(* ===== verification/Coherence.v ===== *)
(** * The TLB and the page table

    The TLB is a cache of page table entries, which the pager keeps in step
    with the table of the running process ([phase3/src/pager.c],
    [tlb_refill_handler], [update_tlb] and the two atomic blocks of
    [support_tlb]).  The TLB itself is hardware: what the code relies on is the
    class [TlbLaws]. *)

From Stdlib Require Import ZArith Lia String.
From stdpp Require Import base tactics option numbers strings gmap list vector.
From S2P Require Import Prelude ListHead Machine Kernel SupportLevel Pager Paging Virtual.

Open Scope string_scope.
Open Scope list_scope.
Open Scope Z_scope.

(** [tlb_holds hi w]: the EntryLO that the TLB has for EntryHI [hi]. *)
Class TlbLaws {W : Type} (T : Tlb W) (tlb_holds : Z -> W -> option Z) : Prop := {
  probe_law hi w : Z.land (tlb_probe hi w) PRESENTFLAG = 0 ↔ is_Some (tlb_holds hi w);
  write_law hi lo w hi' : is_Some (tlb_holds hi w) ->
    tlb_holds hi' (tlb_write (tlb_probe hi w) hi lo w) = if decide (hi' = hi) then Some lo else tlb_holds hi' w;
  random_law hi lo w : tlb_holds hi w = None -> tlb_holds hi (tlb_write_random hi lo w) = Some lo;
  random_other_law hi lo w hi' lo' : tlb_holds hi w = None -> hi' ≠ hi ->
    tlb_holds hi' (tlb_write_random hi lo w) = Some lo' -> tlb_holds hi' w = Some lo'
}.

(** The page of an entry determines its EntryHI. *)
Lemma table_hi_inj a k k' : 1 <= a <= 8 -> (k < MAXPAGES)%nat -> (k' < MAXPAGES)%nat ->
  table_hi a k = table_hi a k' -> k = k'.
Proof.
  intros Ha Hk Hk' E. pose proof (page_of_table_hi a k Ha Hk) as H1.
  rewrite E, (page_of_table_hi a k' Ha Hk') in H1. by injection H1.
Qed.

Section coherence.
Context {U : Umps} {Lay : Layout} {W : Type} {N : Nucleus W} {T : Tlb W}.
Context (tlb_holds : Z -> W -> option Z) {TL : TlbLaws T tlb_holds}.
Implicit Types (s : sup W) (i j f k : nat) (c : support_t) (e : pte_entry_t).

(** The TLB has no entry for process [i] that its page table does not have. *)
Definition tlb_agrees i s : Prop :=
  ∀ k e lo, table_of i s !! k = Some e -> tlb_holds (pte_entry_hi e) (world s) = Some lo -> lo = pte_entry_lo e.
(* ===== verification/Instantiator.v ===== *)
(** * The instantiator process

    [test] of [phase3/src/test.c], up to its waiting, on any nucleus that keeps
    the laws of [InstantiatorLaws]: it runs as a process without a Support
    Structure, and the U-procs that it has created run while it calls. *)

From Stdlib Require Import ZArith Lia String.
From stdpp Require Import base tactics option numbers strings gmap list vector.
From S2P Require Import Prelude ListHead Machine Kernel SupportLevel Pager Paging Support Virtual Uprocs.

Open Scope string_scope.
Open Scope list_scope.
Open Scope Z_scope.

(** A process as CREATEPROCESS sees it: its Support Structure, and the state
    and the structure at the time of the call. *)
Record birth : Type := Birth {
  b_support : nat;
  b_state : state_t;
  b_structure : support_t
}.

(** A loop with an invariant on the counter. *)
Lemma wp_for {S E} (I : nat -> S -> Prop) (body : nat -> M S E unit) X n : ∀ a s,
  I a s -> (∀ k s, (a <= k < a + n)%nat -> I k s -> wp (body k) (fun _ s' => I (Datatypes.S k) s') X s) ->
  wp (for_ n a body) (fun _ s' => I (a + n)%nat s') X s.
Proof.
  induction n as [|n IH]; intros a s HI Hbody; cbn [for_].
  - apply wp_ret. by rewrite Nat.add_0_r.
  - apply wp_bind. eapply wp_mono; [apply Hbody; [lia|done] | | done]. intros [] s' HI'.
    replace (a + Datatypes.S n)%nat with (Datatypes.S a + n)%nat by lia. apply IH; [done|].
    intros k s2 Hk. apply Hbody. lia.
Qed.

(** One whose body always returns. *)
Lemma for_total {S E} (I : nat -> S -> Prop) (body : nat -> M S E unit) n s :
  I 0%nat s -> (∀ k s, (k < n)%nat -> I k s -> ∃ s', body k s = Ok tt s' ∧ I (Datatypes.S k) s') ->
  ∃ s', for_ n 0 body s = Ok tt s' ∧ I n s'.
Proof.
  intros HI Hbody. pose proof (wp_for I body (fun _ _ => False) n 0 s HI) as Hw. unfold wp in Hw.
  destruct (for_ n 0 body s) as [[] s'| | |].
  1: { exists s'. split; [done|]. apply Hw. intros k s1 Hk Hs1. destruct (Hbody k s1) as (s2 & -> & ?); [lia|done..]. }
  all: exfalso; apply Hw; intros k s1 Hk Hs1; destruct (Hbody k s1) as (s2 & -> & ?); [lia|done..].
Qed.

(** The page table that [init_page_table] leaves. *)
Definition fresh_table (a : Z) (l : list pte_entry_t) : Prop :=
  length l = MAXPAGES ∧ l !! 31%nat = Some (Pte (table_hi a 31) DIRTYON) ∧
  ∃ text, ∀ k, (k < 31)%nat -> l !! k = Some (fresh_entry a text k).

Section instantiator.
Context {U : Umps} {Lay : Layout} {W : Type} {N : Nucleus W} {T : Tlb W}.
Context (unborn : nat -> W -> Prop) (births : W -> list birth).
Implicit Types (s : sup W) (i j k : nat) (l : list nat) (c : support_t) (b : birth).

(** Other processes run, and none of them comes to its end: the instantiator's
    own data, the list of the free Support Structures and the structures of no
    process (with [P]) stay. *)
Record meanwhile (P : nat -> Prop) s s' : Prop := {
  mw_current : current s' = current s;
  mw_calls : calls s' = calls s;
  mw_pstate : pstate s' = pstate s;
  mw_batons : length (swap_pool_batons s') = length (swap_pool_batons s);
  mw_tables j c : support_table s !! j = Some c -> ∃ c', support_table s' !! j = Some c' ∧
    length (sup_private_page_table c') = length (sup_private_page_table c);
  mw_unborn j : P j -> unborn j (world s) ->
    unborn j (world s') ∧ support_table s' !! j = support_table s !! j;
  mw_free l : free_list l s -> free_list l s'
}.

(** The nucleus as the instantiator sees it.  While it calls, other processes
    run, and one of them may stop the machine: a U-proc that comes to its end
    does ([Ending.uproc_end_stops_machine]).  The instantiator has no Support
    Structure, so TERMINATE is its end. *)
Class InstantiatorLaws : Prop := {
  in_flash s a cmd : current s = None -> 1 <= a <= 8 ->
    wp (nucleus DOIO (flash_reg a + dtp_command) cmd 0)
      (fun _ s' => meanwhile (fun _ => True) s s' ∧ births (world s') = births (world s))
      (fun e s' => e = Stopped ∧ births (world s') = births (world s)) s;
  in_create s j c : current s = None -> unborn j (world s) -> support_table s !! j = Some c ->
    let b := Birth j (pstate s) c in
    wp (nucleus CREATEPROCESS pstate_addr PROCESS_PRIO_LOW (support_addr j))
      (fun _ s' => meanwhile (fun x => x ≠ j) s s' ∧ births (world s') = births (world s) ++ [b])
      (fun e s' => e = Stopped ∧ births (world s') = births (world s) ++ [b]) s;
  in_trap s : current s = None -> nucleus TERMINATE 0 0 0 s = Exit Terminated s
}.
Context {IL : InstantiatorLaws}.

(** Between two creations: [l] are the free Support Structures. *)
Record idle l s : Prop := {
  id_current : current s = None;
  id_batons : length (swap_pool_batons s) = UPROCMAX;
  id_tables j : (j < UPROCMAX)%nat -> ∃ c, support_table s !! j = Some c ∧
    length (sup_private_page_table c) = MAXPAGES;
  id_free : free_list l s;
  id_unborn : Forall (fun j => unborn j (world s)) l
}.

(** While the Support Structure [j], allocated, is filled in. *)
Record prep j c l s : Prop := {
  pr_idle : idle l s;
  pr_mine : support_table s !! j = Some c;
  pr_room : (j < UPROCMAX)%nat;
  pr_unborn : unborn j (world s);
  pr_taken : j ∉ l
}.

Lemma idle_ext l s s' : current s' = current s -> swap_pool_batons s' = swap_pool_batons s ->
  support_table s' = support_table s -> support_links s' = support_links s -> world s' = world s ->
  idle l s -> idle l s'.
Proof using.
  intros H1 H2 H3 H4 H5 [I1 I2 I3 [F1 F2 F3] I5].
  split; [congruence | congruence | by rewrite H3 | by split; rewrite ?H4 | by rewrite H5].
Qed.

Lemma prep_ext j c l s s' : current s' = current s -> swap_pool_batons s' = swap_pool_batons s ->
  support_table s' = support_table s -> support_links s' = support_links s -> world s' = world s ->
  prep j c l s -> prep j c l s'.
Proof using.
  intros H1 H2 H3 H4 H5 [P1 P2 P3 P4 P5]. split; [by apply (idle_ext l s) | congruence | done | congruence | done].
Qed.

(** A field of the structure is assigned. *)
Lemma prep_write j c l s (f : support_t -> support_t) : prep j c l s ->
  length (sup_private_page_table (f c)) = length (sup_private_page_table c) ->
  let s' := set_support_table (<[j := f c]> (support_table s)) s in
  upd_support j f s = Ok tt s' ∧ prep j (f c) l s'.
Proof using.
  intros [[I1 I2 I3 [F1 F2 F3] I5] P2 P3 P4 P5] Hlen s'.
  assert (j < length (support_table s))%nat as Hj by (by eapply lookup_lt_Some).
  split; [unfold upd_support; by step_with (support_at_ok s j c P2)|].
  split; [|by apply list_lookup_insert_eq|done..]. split; try done. intros x Hx.
  destruct (I3 x Hx) as (c' & Hc' & Hl). cbn. destruct (decide (x = j)) as [->|Hne].
  - exists (f c). rewrite list_lookup_insert_eq by done. split; [done|]. congruence.
  - exists c'. by rewrite list_lookup_insert_ne.
Qed.

Lemma allocate_prep j l s : idle (j :: l) s ->
  ∃ c s', allocate s = Ok j s' ∧ prep j c l s' ∧ only_links s s'.
Proof using.
  intros HI. pose proof (id_free _ _ HI) as Hf. destruct (allocate_run l s j Hf) as (s' & Hrun & Hf' & Ho).
  pose proof (fl_range _ _ Hf) as Hr. apply Forall_cons in Hr as [Hj _].
  destruct (id_tables _ _ HI j Hj) as (c & Hc & _). exists c, s'. split_and!; [done | | done].
  pose proof (free_NoDup _ _ Hf) as Hnd. apply NoDup_cons in Hnd as [Hnd _].
  destruct HI as [I1 I2 I3 I4 I5]. apply Forall_cons in I5 as [Hu I5].
  rewrite Ho in Hf' |- *. by split.
Qed.

(** Other processes run while the instantiator is idle. *)
Lemma idle_meanwhile (P : nat -> Prop) l s s' : (∀ x, x ∈ l -> P x) -> idle l s -> meanwhile P s s' -> idle l s'.
Proof using.
  intros HP [I1 I2 I3 I4 I5] [M1 M2 M3 M4 M5 M6 M7]. split.
  - by rewrite M1.
  - by rewrite M4.
  - intros x Hx. destruct (I3 x Hx) as (c1 & Hc1 & Hl1). destruct (M5 x c1 Hc1) as (c2 & Hc2 & Hl2).
    exists c2. split; [done | congruence].
  - by apply M7.
  - rewrite Forall_forall in I5. apply Forall_forall. intros x Hx. apply M6; [by apply HP | by apply I5].
Qed.

Lemma wp_syscall (n x y z : Z) Q X s : wp (nucleus n x y z) Q X (set_calls ((n, x, y, z) :: calls s) s) ->
  wp (SYSCALL n x y z) Q X s.
Proof using. unfold SYSCALL, wp. by rewrite bind_modify. Qed.

(** A system call during which the machine stops. *)
Definition machine_stopped s' : Prop := ∃ n x y z s, nucleus n x y z s = Exit Stopped s'.

(** What the nucleus does while the structure is prepared. *)
Lemma prep_flash j c l s a cmd : prep j c l s -> 1 <= a <= 8 ->
  let call := (DOIO, flash_reg a + dtp_command, cmd, 0) in
  wp (SYSCALL DOIO (flash_reg a + dtp_command) cmd 0)
    (fun _ s' => prep j c l s' ∧ pstate s' = pstate s ∧ births (world s') = births (world s) ∧
      calls s' = call :: calls s)
    (fun e s' => e = Stopped ∧ machine_stopped s' ∧ births (world s') = births (world s)) s.
Proof using IL.
  intros [HI P2 P3 P4 P5] Ha call. set (s0 := set_calls (call :: calls s) s).
  assert (idle l s0) as HI0 by (by apply (idle_ext l s)). apply wp_syscall.
  eapply wp_mono; [apply wp_eq, in_flash; [exact (id_current _ _ HI0) | done] | |].
  2: { intros e s' [[-> Hb] Hrun]. split_and!; [done | by eexists _, _, _, _, _ | done]. }
  intros r s' [[Hm Hb] _].
  pose proof (idle_meanwhile (fun _ => True) l s0 s' (fun _ _ => I) HI0 Hm) as HI'.
  destruct Hm as [_ M2 M3 _ _ M6 _]. destruct (M6 j I P4) as [Hu Hmine].
  split_and!; [|done..]. split; [done | by rewrite Hmine | done..].
Qed.

Lemma prep_create j c l s : prep j c l s ->
  let call := (CREATEPROCESS, pstate_addr, PROCESS_PRIO_LOW, support_addr j) in
  wp (SYSCALL CREATEPROCESS pstate_addr PROCESS_PRIO_LOW (support_addr j))
    (fun _ s' => idle l s' ∧ pstate s' = pstate s ∧
      births (world s') = births (world s) ++ [Birth j (pstate s) c] ∧ calls s' = call :: calls s)
    (fun e s' => e = Stopped ∧ machine_stopped s' ∧
      births (world s') = births (world s) ++ [Birth j (pstate s) c]) s.
Proof using IL.
  intros [HI P2 P3 P4 P5] call. set (s0 := set_calls (call :: calls s) s).
  assert (idle l s0) as HI0 by (by apply (idle_ext l s)). apply wp_syscall.
  eapply wp_mono; [by apply wp_eq, (in_create s0 j c (id_current _ _ HI0)) | |].
  2: { intros e s' [[-> Hb] Hrun]. split_and!; [done | by eexists _, _, _, _, _ | done]. }
  intros r s' [[Hm Hb] _].
  pose proof (idle_meanwhile (fun x => x ≠ j) l s0 s' ltac:(cbn; congruence) HI0 Hm) as HI'.
  destruct Hm as [_ M2 M3 _ _ _ _]. done.
Qed.

(** ** The creation of a process *)

(** The call that reads the header of a program. *)
Definition header_call (a : Z) : Z * Z * Z * Z :=
  (DOIO, flash_reg a + dtp_command, flash_command FLASHREAD 0, 0).

(** The header of a program was read and the device refused; then the
    instantiator asked for its own end. *)
Definition header_refused (a : Z) s' : Prop := ∃ s r s1, read_flash a 0 header_buffer s = Ok r s1 ∧
  r ≠ DEV_STATUS_READY ∧ world s' = world s1 ∧ calls s' = (TERMINATE, 0, 0, 0) :: calls s1.

Lemma prep_header j c l s a : prep j c l s -> 1 <= a <= 8 ->
  wp (read_flash a 0 header_buffer)
    (fun _ s' => prep j c l s' ∧ pstate s' = pstate s ∧ births (world s') = births (world s) ∧
      calls s' = header_call a :: calls s)
    (fun e s' => e = Stopped ∧ machine_stopped s' ∧ births (world s') = births (world s)) s.
Proof using IL.
  intros HP Ha. unfold read_flash. eapply wp_step; [apply interrupts_off_run|].
  cbv zeta. eapply wp_step; [done|]. set (s1 := set_words _ _).
  assert (prep j c l s1) as HP1 by (by apply (prep_ext j c l s)).
  apply wp_bind. eapply wp_mono; [by apply (prep_flash j c l s1 a) | | done].
  intros r s2 (HP2 & Hps2 & Hb2 & Hc2).
  eapply wp_step; [apply interrupts_on_run|]. apply wp_ret.
  split_and!; [by apply (prep_ext j c _ s2) | done..].
Qed.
● ● ● ● ● ● ●
Please retype the data exactly as it stands, from its first line down to the line that contains "[tlb_refill_handler], [update_tlb] and", then stop.

(* ===== verification/Coherence.v ===== *)
(** * The TLB and the page table

    The TLB is a cache of page table entries, which the pager keeps in step
    with the table of the running process ([phase3/src/pager.c],
    [tlb_refill_handler], [update_tlb] and the two atomic blocks of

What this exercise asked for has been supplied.